Besonders Gastronomie, Friseure und Einzelhandel stehen im Fokus der Prüfer. Wo viel Bargeld fließt, sinkt die Wahrscheinlichkeit, dass alles korrekt beim Finanzamt landet.

Allein durch Bargeld-Manipulationen, Schwarzarbeit und falsche Umsatzmeldungen gehen Deutschland jährlich bis zu 70 Mrd. € verloren. Die digitale Bezahlpflicht soll die Lücke schließen – zumindest teilweise.

Köbler formuliert es deutlich: „Wenn jeder mit Karte zahlen würde, wären die Steuereinnahmen sehr viel höher.“ Für ihn sind digitale Bezahlmethoden kein Komfort, sondern ein Instrument zur Steuerehrlichkeit. Jede Transaktion, die nicht unter der Theke stattfindet, zählt.

Widerstand aus der Gastronomie

Während Finanzpolitiker die digitale Offensive begrüßen, formiert sich Widerstand – vor allem aus der Gastronomie. Jürgen Benad, Geschäftsführer des Branchenverbands Dehoga, warnt vor zusätzlicher Bürokratie und Kosten.

„Kartenzahlung ist für Gäste bequem, verursacht aber für Betriebe laufende Kosten, etwa durch Gebühren oder die Miete für Terminals.“

Besonders kleinere Betriebe, etwa auf Volksfesten oder Weihnachtsmärkten, setzten bewusst auf offene Ladenkassen. „Dort eine digitale Kasse aufzubauen, ist häufig schlicht nicht praktikabel“, sagt Benad. Gerade für Kleinstbetriebe könne die neue Pflicht existenzbedrohend sein.

Digitale Kontrolle trifft auf analoge Praxis

Die Kritik ist nicht unbegründet. Wer einmal versucht hat, an einem Glühweinstand mit Karte zu zahlen, weiß: Es hakt oft schon am Netz. Auch spontane Märkte oder kleine Läden ohne stabiles WLAN tun sich schwer mit digitalen Lösungen. Doch gleichzeitig ist klar: Steuerbetrug lässt sich nicht mit Appellen eindämmen. Technik schafft Transparenz – und Transparenz schafft Vertrauen.

Es ist der klassische Konflikt zwischen politischem Anspruch und betrieblicher Realität. Zwischen dem Bedürfnis nach Kontrolle – und dem Wunsch nach unternehmerischer Freiheit.

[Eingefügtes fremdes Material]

Lemma vote_sum_is_order_independent_witness :
  exists a1 a2,
    outcome (vote_loop (H1 := toy_tensorflow scaled_output) two_votes vote_config
                       [file_a; file_bcd]) = Ok a1
    /\ outcome (vote_loop (H1 := toy_tensorflow scaled_output) two_votes vote_config
                          [file_bcd; file_a]) = Ok a2
    /\ Np.rows a1 = map vote_output [file_a; file_bcd]
    /\ Np.rows a2 = map vote_output [file_bcd; file_a]
    /\ (forall j, j < 99 ->
          Np.item (Np.sum0 a1) j
          = fold_left score_add (map (fun f => Np.item (vote_output f) j) [file_a; file_bcd])
                      Np.zero)
    /\ Np.sum0 a1 = Np.sum0 a2
    /\ (exists earlier1 earlier2,
          events (vote_loop (H1 := toy_tensorflow scaled_output) two_votes vote_config
                            [file_a; file_bcd])
          = earlier1 ++ ranking (map Py.rstrip (Gfile.readlines reversed_labels))
                                (Np.sum0 a1)
          /\ events (vote_loop (H1 := toy_tensorflow scaled_output) two_votes vote_config
                               [file_bcd; file_a])
             = earlier2 ++ ranking (map Py.rstrip (Gfile.readlines reversed_labels))
                                   (Np.sum0 a1)).
Proof.
  destruct (vote_sum_is_order_independent (H1 := toy_tensorflow scaled_output)
              two_votes vote_config vote_output
              (labels := map Py.rstrip (Gfile.readlines reversed_labels))
              eq_refl (proj1 (Nat.leb_le 99 99) eq_refl) [file_a; file_bcd])
    as [a1 [Hrun1 [Hrows1 [Hitem [Hlast1 Hperm]]]]].
  { intros f [<- | [<- | []]]; split; reflexivity. }
  destruct (Hperm Z.add_comm Z.add_assoc [file_bcd; file_a] (perm_swap _ _ _))
    as [a2 [Hrun2 [Hrows2 [Hsum Hlast2]]]].
  assert (Hne : [file_a; file_bcd] <> []) by discriminate.
  destruct (Hlast1 Hne) as [earlier1 He1]. destruct (Hlast2 Hne) as [earlier2 He2].
  exists a1, a2. repeat split; try assumption.
  exists earlier1, earlier2. split; assumption.
Defined.


Lemma toy_resize_shape {A} (t : tensor A) (height width : Z) (r : tensor A) :
  toy_resize t height width = Ok r ->
  exists b h w c, shape t = [b; h; w; c] /\ shape r = [b; height; width; c].
Proof.
  unfold toy_resize. destruct (shape t) as [|b [|h [|w [|c [|]]]]]; try discriminate.
  intros [= <-]. exists b, h, w, c. auto.
Qed.

Lemma preprocessor_shape_and_values_witness :
  exists t,
    read_tensor_from_image_file (H0 := toy_tensorflow constant_output)
                                "cat.gif" 299 299 0 255 = Ok t
    /\ shape t = [1; 299; 299; 3]%Z
    /\ data t = repeat (7 / 255)%Z 12.
Proof.
  destruct (preprocessor_shape_and_values (H0 := toy_tensorflow constant_output)
              (fun contents t (E : decode_png contents 3 = Ok t) =>
                 match E in _ = r return match r with
                                       | Ok t' => exists h w, shape t' = [h; w; 3%Z]
                                       | Raise _ => True
                                       end with
                 | eq_refl => ex_intro _ 1%Z (ex_intro _ 1%Z eq_refl)
                 end)
              (fun contents t (E : decode_jpeg contents 3 = Ok t) =>
                 match E in _ = r return match r with
                                       | Ok t' => exists h w, shape t' = [h; w; 3%Z]
                                       | Raise _ => True
                                       end with
                 | eq_refl => ex_intro _ 1%Z (ex_intro _ 1%Z eq_refl)
                 end)
              (fun contents t (E : decode_gif contents = Ok t) =>
                 match E in _ = r return match r with
                                       | Ok t' => exists n h w, shape t' = [n; h; w; 3%Z]
                                       | Raise _ => True
                                       end with
                 | eq_refl => ex_intro _ 1%Z (ex_intro _ 2%Z (ex_intro _ 2%Z eq_refl))
                 end)
              toy_resize_shape "cat.gif" 299%Z 299%Z 0%Z 255%Z)
    as [_ [Hreturns _]].
  destruct (Hreturns "cat.gif"
              {| shape := [2; 2; 3]%Z; data := repeat 7%Z 12 |}
              {| shape := [1; 299; 299; 3]%Z; data := repeat 7%Z 12 |}
              eq_refl
              (ex_intro _ {| shape := [1; 2; 2; 3]%Z; data := repeat 7%Z 12 |}
                        (conj eq_refl eq_refl))
              eq_refl)
    as [t [channels [Hrun [Hshape [Hdata Hch]]]]].
  exists t. split; [exact Hrun|]. split.
  - rewrite Hshape, Hch; [reflexivity | discriminate].
  - exact Hdata.
Defined.


(** * Further properties *)

(** ** The label file *)

Lemma rstrip_cons_congr (c : ascii) (l l' : string) :
  Py.rstrip l = Py.rstrip l' -> Py.rstrip (String c l) = Py.rstrip (String c l').
Proof. intros Heq. simpl. rewrite Heq. reflexivity. Qed.

Lemma final_newline_of_lines (text : string) :
  text <> "" -> Py.endswith text (String "010" "") = false ->
  map Py.rstrip (cut_lines (text +s+ String "010" ""))
  = map Py.rstrip (cut_lines text).
Proof.
  induction text as [|c text IH]; intros Hne Hend; [congruence|].
  cbn [Py.endswith] in Hend. apply orb_false_iff in Hend as [Hnot Hend].
  change (String c text +s+ String "010" "") with (String c (text +s+ String "010" "")).
  cbn [cut_lines].
  destruct text as [|d text'].
  - (* the last character *)
    destruct (Ascii.eqb c "010") eqn:Ec.
    + apply Ascii.eqb_eq in Ec. subst c. discriminate Hnot.
    + simpl. rewrite ?Ec. simpl. destruct (Py.isspace c); reflexivity.
  - assert (Hrest : map Py.rstrip (cut_lines (String d text' +s+ String "010" ""))
                    = map Py.rstrip (cut_lines (String d text')))
      by (apply IH; [discriminate | exact Hend]).
    destruct (Ascii.eqb c "010"); [cbn [map]; congruence|].
    destruct (cut_lines (String d text' +s+ String "010" "")) as [|l ls];
      destruct (cut_lines (String d text')) as [|l' ls'];
      cbn [map] in *; try discriminate; [reflexivity|].
    injection Hrest as Hl Hls. f_equal; [|exact Hls].
    apply rstrip_cons_congr. exact Hl.
Qed.

(** X1.  A newline at the end of the label file adds no label: when the text,
    its carriage returns aside, is not empty and does not end with a newline,
    its labels are those of the text followed by a newline. *)
Theorem final_newline_adds_no_label (text : string) :
  without_cr text <> "" ->
  Py.endswith (without_cr text) (String "010" "") = false ->
  load_labels_loop (Gfile.readlines (text +s+ String "010" ""))
  = load_labels_loop (Gfile.readlines text).
Proof.
  intros Hne Hend.
  rewrite !load_labels_loop_map, !readlines_cut, without_cr_app.
  apply final_newline_of_lines; assumption.
Qed.

(** ** Folder modes and the decoders *)

Lemma not_suffix_of_longer (f p q a b : string) :
  f = p +s+ a -> f = q +s+ b ->
  forall a0 a1, a = a0 +s+ a1 -> String.length a1 = String.length b -> a1 <> b -> False.
Proof.
  intros Hp Hq a0 a1 Ha Hlen Hne. apply Hne.
  apply (append_same_length (p +s+ a0) q).
  - rewrite append_assoc, <- Ha. congruence.
  - exact Hlen.
Qed.

Ltac other_suffix Hf Hq a0 a1 :=
  apply (@not_suffix_of_longer _ _ _ _ _ Hf Hq a0 a1);
  [reflexivity | reflexivity | discriminate].

(** X2.  Every file the folder modes list is read by the JPEG decoder: the
    PNG, GIF and BMP branches of the preprocessor are never taken for a file
    found by the listing of voting mode or of top-K evaluation mode. *)
Theorem listed_files_are_read_as_jpeg (fs : Gfile.filesystem) (file_name f : string) :
  literal file_name = true -> file_name <> "" ->
  In f (extend_file_list fs file_name []) ->
  select_decoder f = JPEG.
Proof.
  intros Hl Hne Hin.
  apply extend_file_list_In in Hin as [_ [name [ext [Hext [Hf _]]]]]; try assumption.
  apply (proj2 (proj2 (proj2 (select_decoder_by_suffix f)))).
  rewrite <- append_assoc in Hf.
  intros q.
  simpl in Hext.
  destruct Hext as [<- | [<- | [<- | [<- | []]]]]; repeat split; intros Hq;
    first [ other_suffix Hf Hq "" ".jpg" | other_suffix Hf Hq "." "jpeg"
          | other_suffix Hf Hq "" ".JPG" | other_suffix Hf Hq "." "JPEG" ].
Qed.

(** ** The directory of the summary writer *)

Lemma split_length (sep : ascii) (s : string) :
  List.length (Py.split sep s) = S (count_char sep s).
Proof.
  induction s as [|c s IH]; [reflexivity|].
  cbn [Py.split count_char]. destruct (Ascii.eqb c sep).
  - simpl. rewrite IH. reflexivity.
  - destruct (Py.split sep s) as [|piece pieces]; [discriminate IH|].
    simpl in *. exact IH.
Qed.

Lemma split_head_prefix (sep s : string) :
  exists r, s = Py.split_head sep s +s+ r /\ (r = "" \/ prefix sep r = true).
Proof.
  induction s as [|c s [r [Hs Hr]]].
  - exists "". split; [|left; reflexivity].
    cbn [Py.split_head]. destruct (prefix sep ""); reflexivity.
  - cbn [Py.split_head]. destruct (prefix sep (String c s)) eqn:E.
    + exists (String c s). split; [reflexivity | right; exact E].
    + exists r. split; [|exact Hr]. simpl. congruence.
Qed.

Lemma prefix_of_longer (sep m r : string) :
  prefix sep m = true -> prefix sep (m +s+ r) = true.
Proof.
  intros Hp. apply prefix_iff in Hp as [t ->]. apply prefix_iff.
  exists (t +s+ r). apply append_assoc.
Qed.

Lemma split_head_no_occurrence (sep s : string) :
  sep <> "" -> occurs sep (Py.split_head sep s) = false.
Proof.
  intros Hsep. induction s as [|c s IH].
  - simpl. destruct sep; [congruence|].
    destruct (prefix (String a sep) ""); reflexivity.
  - cbn [Py.split_head]. destruct (prefix sep (String c s)) eqn:E.
    + destruct sep; [congruence | reflexivity].
    + cbn [occurs]. rewrite IH, orb_false_r.
      apply not_true_iff_false. intros Hp. apply not_true_iff_false in E. apply E.
      destruct (split_head_prefix sep s) as [r [Hs _]].
      rewrite Hs at 1.
      change (String c (Py.split_head sep s +s+ r))
        with (String c (Py.split_head sep s) +s+ r).
      apply prefix_of_longer. exact Hp.
Qed.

Offene Ladenkasse oder digitaler Beleg?

Das Thema berührt mehr als nur den Kassenbereich kleiner Betriebe. Es geht um ein Grundprinzip: Wieviel Anonymität wollen wir im Zahlungsverkehr noch zulassen? Und wieviel Überwachung sind wir bereit hinzunehmen – im Namen der Steuergerechtigkeit?

Der Vorstoß von Union und SPD ist mehr als ein technisches Update. Er ist ein Signal: Der Staat will nicht länger wegsehen, wenn bei Barumsätzen geschummelt wird. Für viele Betriebe ist das ein Weckruf – für einige auch eine Kampfansage.

Die große Frage bleibt: Wie weit geht man, um Steuerehrlichkeit zu erzwingen – ohne dabei die Falschen zu treffen?